Susana Llerena1,2,*, Nuria García-Díaz3,4,*, Soraya Curiel-Olmo3, Antonio Agraz-Doblas4,5, Agustín García-Blanco1,2, Helena Pisonero2,4, María Varela6, Miguel Santibáñez7, Carmen Almaraz3, Laura Cereceda3, Nerea Martínez3, María Teresa Arias-Loste1,2, Ángela Puente1,2, Luis Martín-Ramos1,2, Carlos Rodríguez de Lope1,2, Federico Castillo-Suescun8, Carmen Cagigas-Fernandez8, Pablo Isidro9, Carlos Lopez-López10, Marcos Lopez-Hoyos11, Javier Llorca12,13, Jesús Agüero14, Benedicto Crespo-Facorro15,16, Ignacio Varela4, Miguel Ángel Piris17,**, Javier Crespo1,2,** and José Pedro Vaqué2,4,**

1Gastroenterology and Hepatology Unit, Hospital Universitario Marqués de Valdecilla, Santander, Spain

2Infection, Immunity and Digestive Pathology Group, IDIVAL, Santander, Spain

3Translational Hematopathology Group, IDIVAL, Instituto de Investigación Marqués de Valdecilla, Santander, Spain

4Departamento de Biología Molecular, Universidad de Cantabria (UC-IBBTEC), Santander, Spain

5Josep Carreras Leukemia Research Institute and School of Medicine, University of Barcelona, Barcelona, Spain

6Digestive Service, Hepatology Unit, Hospital Universitario Central de Asturias, Oviedo, Spain

7Universidad de Cantabria-IDIVAL, Santander, Spain

8General and Digestive Tract Surgery Service, Hospital Universitario Marqués de Valdecilla, Santander, Spain

9Biobanco-Hospital Universitario Central de Asturias, Oviedo, Spain

10Oncology Service, Hospital Universitario Marqués de Valdecilla, Santander, Spain

11Immunology Service, Hospital Universitario Marqués de Valdecilla, Santander, Spain

12Department of Epidemiology and Computational Biology, School of Medicine, University of Cantabria, Santander, Spain

13CIBER Epidemiología y Salud Pública (CIBERESP), Madrid, Spain

14Microbiology Service, University Hospital Marques de Valdecilla-IDIVAL, Santander, Spain

15Department of Psychiatry, Marqués de Valdecilla University Hospital-IDIVAL, Santander, Spain

16CIBERSAM, Centro de Investigación Biomédica en Red Salud Mental, Madrid, Spain

17Department of Pathology, Fundación Jiménez Díaz, Madrid, Spain

*These authors have contributed equally to this work

**Senior author

Correspondence to:

José Pedro Vaqué, email: vaquej@unican.es

Keywords: hepatocellular carcinoma; mutations; sorafenib; targeted therapy; AKT/mTOR

Received: January 16, 2018    Accepted: June 22, 2018    Published: July 20, 2018

ABSTRACT

Hepatocellular carcinoma (HCC) is the third most common cause of cancer-related deaths worldwide.

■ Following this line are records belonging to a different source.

(** * Dominator template compiler: tokenizer, parser, SSA builder, code generator

    A shallow embedding of the compiler pipeline of the repository: the
    tokenizer and parser (src/compiler/parser.ts, read in its compiled form
    dist/compiler/parser.js), the SSA builder and its optimizer
    (src/compiler/ssa.ts) and the code generator (src/compiler/codegen.ts),
    together with the properties of its specification that can be stated
    over it.

    Conventions of the embedding.
    - A JavaScript string is a [string]: a sequence of 8-bit code units.  The
      compiler inspects code units one at a time and only distinguishes
      ASCII punctuation, the identifier class and white space, so the
      behaviour on the Latin-1 range is the behaviour shown here.
    - [undefined] is [None] for optional fields and [VUndefined] for values
      of type any.
    - Every class instance is a record that is threaded explicitly through
      its methods; a method that can throw returns a [Completion]. *)

From Stdlib Require Import Ascii.
From stdpp Require Import gmap strings list pretty.
From Equations Require Import Equations.

Set Default Proof Using "Type".
Set Warnings "-register-all".

(** ** JavaScript values and primitives *)

Inductive Exception :=
| TypeError (msg : string)
| Error (msg : string).

Inductive Completion (A : Type) :=
| Normal (a : A)
| Throw (e : Exception).
Arguments Normal {A} a.
Arguments Throw {A} e.

(** The double quote character, for building program text. *)
Definition dq : string := String "034"%char EmptyString.

(** The values the pipeline stores in an instruction's [value] field:
    nothing, a boolean attribute flag, a string, or an attribute object
    (own properties in property order). *)
Inductive JSValue :=
| VUndefined
| VBool (b : bool)
| VString (s : string)
| VObject (props : list (string * JSValue)).

(** Truthiness of an optional string: [undefined] and the empty string
    are falsy. *)
Definition truthy (o : option string) : bool :=
  match o with
  | Some (String _ _) => true
  | _ => false
  end.

(** Interpolation of a possibly undefined string in a template literal. *)
Definition tpl (o : option string) : string := default "undefined" o.

(** [String(v)], as performed by template literal interpolation. *)
Definition toString (v : JSValue) : string :=
  match v with
  | VUndefined => "undefined"
  | VBool true => "true"
  | VBool false => "false"
  | VString s => s
  | VObject _ => "[object Object]"
  end.

Definition hex_digit (n : N) : ascii :=
  if (n <? 10)%N then ascii_of_N (48 + n) else ascii_of_N (87 + n).

(** [QuoteJSONString]: the escape of one code unit. *)
Definition json_escape (c : ascii) : string :=
  let n := N_of_ascii c in
  if (n =? 8)%N then "\b"
  else if (n =? 9)%N then "\t"
  else if (n =? 10)%N then "\n"
  else if (n =? 12)%N then "\f"
  else if (n =? 13)%N then "\r"
  else if (n =? 34)%N then "\" +:+ dq
  else if (n =? 92)%N then "\\"
  else if (n <? 32)%N then
    "\u00" +:+ String (hex_digit (n / 16)) (String (hex_digit (n mod 16)) EmptyString)
  else String c EmptyString.

Fixpoint json_escape_all (s : string) : string :=
  match s with
  | EmptyString => EmptyString
  | String c s' => json_escape c +:+ json_escape_all s'
  end.

Definition json_quote (s : string) : string := dq +:+ json_escape_all s +:+ dq.

(** [Array.prototype.join]. *)
Definition join (sep : string) (l : list string) : string := String.concat sep l.

(** [JSON.stringify(v)]; [None] is the result [undefined].  A property
    whose value serializes to [undefined] is left out of its object. *)
Fixpoint JSON_stringify (v : JSValue) : option string :=
  match v with
  | VUndefined => None
  | VBool true => Some "true"
  | VBool false => Some "false"
  | VString s => Some (json_quote s)
  | VObject props =>
      Some ("{" +:+
            join ","
              ((fix members (ps : list (string * JSValue)) : list string :=
                  match ps with
                  | [] => []
                  | (k, v') :: ps' =>
                      match JSON_stringify v' with
                      | Some s => (json_quote k +:+ ":" +:+ s) :: members ps'
                      | None => members ps'
                      end
                  end) props) +:+
            "}")
  end.

(** [JSON.stringify] of an array of strings; an [undefined] element is
    written [null], and no array at all gives [undefined]. *)
Definition JSON_stringify_strings (a : option (list (option string))) : option string :=
  (fun l => "[" +:+ join "," (from_option json_quote "null" <$> l) +:+ "]") <$> a.

(** ** The intermediate representation (src/compiler/ssa.ts) *)

Inductive SSAOpType :=
| alloc | assign | load | store | call | branch | phi | return_
| create_element | create_text | set_prop | append_child | mount | patch.

#[global] Instance SSAOpType_eq_dec : EqDecision SSAOpType.
Proof. solve_decision. Defined.

(** The metadata keys the builder writes. *)
Record Metadata := {
  md_tag : option string;
  md_isStatic : option bool;
  md_key : option string;
  md_component : option string;
  md_type : option string;
}.

Record SSAInstruction := {
  op : SSAOpType;
  dest : option string;
  args : option (list (option string));
  value : JSValue;
  metadata : option Metadata;
  blockId : option nat;
}.

Record SSABasicBlock := {
  id : nat;
  instructions : list SSAInstruction;
  predecessors : list nat;
  successors : list nat;
  dominates : gset nat;
}.

(** [blocks] is a JavaScript [Map]: keys in insertion order. *)
Record SSAIR := {
  blocks : list (nat * SSABasicBlock);
  entry : nat;
  variables : gmap string string;
  nextVarId : nat;
  nextBlockId : nat;
}.

(** [Map.prototype.get] and [Map.prototype.set] on an insertion-ordered map. *)
Fixpoint Map_get {V} (m : list (nat * V)) (k : nat) : option V :=
  match m with
  | [] => None
  | (k', v) :: m' => if decide (k' = k) then Some v else Map_get m' k
  end.

Fixpoint Map_set {V} (m : list (nat * V)) (k : nat) (v : V) : list (nat * V) :=
  match m with
  | [] => [(k, v)]
  | (k', v') :: m' =>
      if decide (k' = k) then (k, v) :: m' else (k', v') :: Map_set m' k v
  end.

(** [inst.metadata?.isStatic] and [inst.metadata?.component], as conditions. *)
Definition metadata_isStatic (inst : SSAInstruction) : bool :=
  match metadata inst with
  | Some md => bool_decide (md_isStatic md = Some true)
  | None => false
  end.

Definition metadata_component (inst : SSAInstruction) : option string :=
  match metadata inst with
  | Some md => if truthy (md_component md) then md_component md else None
  | None => None
  end.

(** ** State and exceptions

    A method of an instance with state [S] that returns an [A] or throws.
    The state is kept when the method throws, as the mutations of a
    JavaScript object are. *)
Definition M (S A : Type) : Type := S -> Completion A * S.

Definition ret {S A} (a : A) : M S A := fun s => (Normal a, s).

Definition bind {S A B} (m : M S A) (f : A -> M S B) : M S B :=
  fun s =>
    match m s with
    | (Normal a, s') => f a s'
    | (Throw e, s') => (Throw e, s')
    end.

Definition throw {S A} (e : Exception) : M S A := fun s => (Throw e, s).
Definition get {S} : M S S := fun s => (Normal s, s).
Definition modify {S} (f : S -> S) : M S unit := fun s => (Normal tt, f s).

Notation "'let*' x ':=' c1 'in' c2" := (bind c1 (fun x => c2))
  (at level 10, x name, c1 at level 100, c2 at level 200).
Notation "c1 >> c2" := (bind c1 (fun _ => c2))
  (at level 100, c2 at level 200, right associativity).

(** [for (const x of l) body(x)]. *)
Definition for_each {S A} (body : A -> M S unit) : list A -> M S unit :=
  fix go (l : list A) : M S unit :=
    match l with
    | [] => ret tt
    | x :: l' => body x >> go l'
    end.

(** [l.map(x => f(x))] for an effectful callback, left to right. *)
Definition map_each {S A B} (f : A -> M S B) : list A -> M S (list B) :=
  fix go (l : list A) : M S (list B) :=
    match l with
    | [] => ret []
    | x :: l' => let* y := f x in let* ys := go l' in ret (y :: ys)
    end.

(** ** The code generator (src/compiler/codegen.ts) *)

Inductive Target := js | wasm.

Record CodeGenOptions := {
  target : Target;
  minify : bool;
  inlineCache : bool;
  staticOptimization : bool;
}.

(** [Partial<CodeGenOptions>]. *)
Record PartialCodeGenOptions := {
  opt_target : option Target;
  opt_minify : option bool;
  opt_inlineCache : option bool;
  opt_staticOptimization : option bool;
}.

Record CodeGenerator := {
  options : CodeGenOptions;
  output : list string;
  indent : nat;
  varMap : gmap (option string) string;
  staticCache : gmap string (option string);
}.

Definition CG := M CodeGenerator.

Definition new_CodeGenerator (o : PartialCodeGenOptions) : CodeGenerator :=
  {| options :=
       {| target := default js (opt_target o);
          minify := default true (opt_minify o);
          inlineCache := default true (opt_inlineCache o);
          staticOptimization := default true (opt_staticOptimization o) |};
     output := [];
     indent := 0;
     varMap := ∅;
     staticCache := ∅ |}.

Definition set_output (f : list string -> list string) (g : CodeGenerator) :=
  {| options := options g; output := f (output g); indent := indent g;
     varMap := varMap g; staticCache := staticCache g |}.
Definition set_indent (f : nat -> nat) (g : CodeGenerator) :=
  {| options := options g; output := output g; indent := f (indent g);
     varMap := varMap g; staticCache := staticCache g |}.
Definition set_varMap (f : gmap (option string) string -> gmap (option string) string)
    (g : CodeGenerator) :=
  {| options := options g; output := output g; indent := indent g;
     varMap := f (varMap g); staticCache := staticCache g |}.
Definition set_staticCache
    (f : gmap string (option string) -> gmap string (option string))
    (g : CodeGenerator) :=
  {| options := options g; output := output g; indent := indent g;
     varMap := varMap g; staticCache := f (staticCache g) |}.

Definition chars : string := "abcdefghijklmnopqrstuvwxyz".

(** [chars[i] + name]; an index out of range reads [undefined]. *)
Definition prepend_char (i : nat) (name : string) : string :=
  match String.get i chars with
  | Some c => String c name
  | None => "undefined" +:+ name
  end.

(** The do-while loop of [generateShortName]. *)
Equations? shortNameLoop (n : nat) (name : string) : string by wf n lt :=
  shortNameLoop n name with decide (0 < n / 26) := {
    | left _ => shortNameLoop (n / 26) (prepend_char (n mod 26) name)
    | right _ => prepend_char (n mod 26) name }.
Proof.
  match goal with
  | H : 0 < _ |- _ => change (0 < n / 26) in H; change (n / 26 < n)
  end.
  apply Nat.div_lt; [|lia].
  destruct n; [|lia]. exfalso. cbn in *. lia.
Qed.

Definition generateShortName (index : nat) : string :=
  shortNameLoop index EmptyString.

Definition getVarName (original : option string) : CG (option string) :=
  let* g := get in
  match varMap g !! original with
  | Some short => ret (Some short)
  | None =>
      if minify (options g) then
        let short := generateShortName (size (varMap g)) in
        modify (set_varMap <[original := short]>) >>
        ret (Some short)
      else ret original
  end.

Fixpoint repeat_string (s : string) (n : nat) : string :=
  match n with
  | 0 => EmptyString
  | S n' => s +:+ repeat_string s n'
  end.

Definition emit (code : string) : CG unit :=
  let* g := get in
  if minify (options g) then modify (set_output (fun o => o ++ [code]))
  else
    let padding := repeat_string "  " (indent g) in
    modify (set_output (fun o => o ++ [padding +:+ code])).

Definition indentInc : CG unit := modify (set_indent S).
Definition indentDec : CG unit := modify (set_indent (fun i => Nat.max 0 (i - 1))).

(** [a[i]]: an index out of range reads [undefined]. *)
Definition item (a : list (option string)) (i : nat) : option string :=
  match a !! i with
  | Some x => x
  | None => None
  end.

(** [inst.args!] where the code destructures or indexes it. *)
Definition args_of (inst : SSAInstruction) : CG (list (option string)) :=
  match args inst with
  | Some l => ret l
  | None => throw (TypeError "undefined is not iterable")
  end.

Definition emitHeader : CG unit :=
  emit "(function(h, mount, patch) {" >>
  indentInc >>
  emit (dq +:+ "use strict" +:+ dq +:+ ";") >>
  let* g := get in
  if staticOptimization (options g) then emit "const _cache = new Map();"
  else ret tt.

Definition emitFooter : CG unit :=
  indentDec >> emit "})(h, mount, patch);".

Definition emitAlloc (inst : SSAInstruction) : CG unit :=
  let* dest := getVarName (dest inst) in
  let value := JSON_stringify (value inst) in
  let* g := get in
  if metadata_isStatic inst && staticOptimization (options g) then
    let cacheKey := "alloc_" +:+ tpl value in
    match staticCache g !! cacheKey with
    | Some cached => emit ("const " +:+ tpl dest +:+ " = " +:+ tpl cached +:+ ";")
    | None =>
        emit ("const " +:+ tpl dest +:+ " = " +:+ tpl value +:+ ";") >>
        modify (set_staticCache <[cacheKey := dest]>)
    end
  else emit ("const " +:+ tpl dest +:+ " = " +:+ tpl value +:+ ";").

There is increasing interest in developing specific markers to serve as predictors of response to sorafenib and to guide targeted therapy. Using a sequencing platform designed to study somatic mutations in a selection of 112 genes (HepatoExome), we aimed to characterize lesions from HCC patients and cell lines, and to use the data to study the biological and mechanistic effects of case-specific targeted therapies used alone or in combination with sorafenib. We characterized 331 HCC cases in silico and 32 paired samples obtained prospectively from primary tumors of HCC patients. Each case was analyzed in a time compatible with the requirements of the clinic (within 15 days). In 53% of the discovery cohort cases, we detected unique mutational signatures, with up to 34% of them carrying mutated genes with the potential to guide therapy. In a panel of HCC cell lines, each characterized by a specific mutational signature, sorafenib elicited heterogeneous mechanistic and biological responses, whereas targeted therapy provoked the robust inhibition of cell proliferation and DNA synthesis along with the blockage of AKT/mTOR signaling. The combination of sorafenib with targeted therapies exhibited synergistic anti-HCC biological activity concomitantly with highly effective inhibition of MAPK and AKT/mTOR signaling. Thus, somatic mutations may lead to identify case-specific mechanisms of disease in HCC lesions arising from multiple etiologies. Moreover, targeted therapies guided by molecular characterization, used alone or in combination with sorafenib, can effectively block important HCC disease mechanisms.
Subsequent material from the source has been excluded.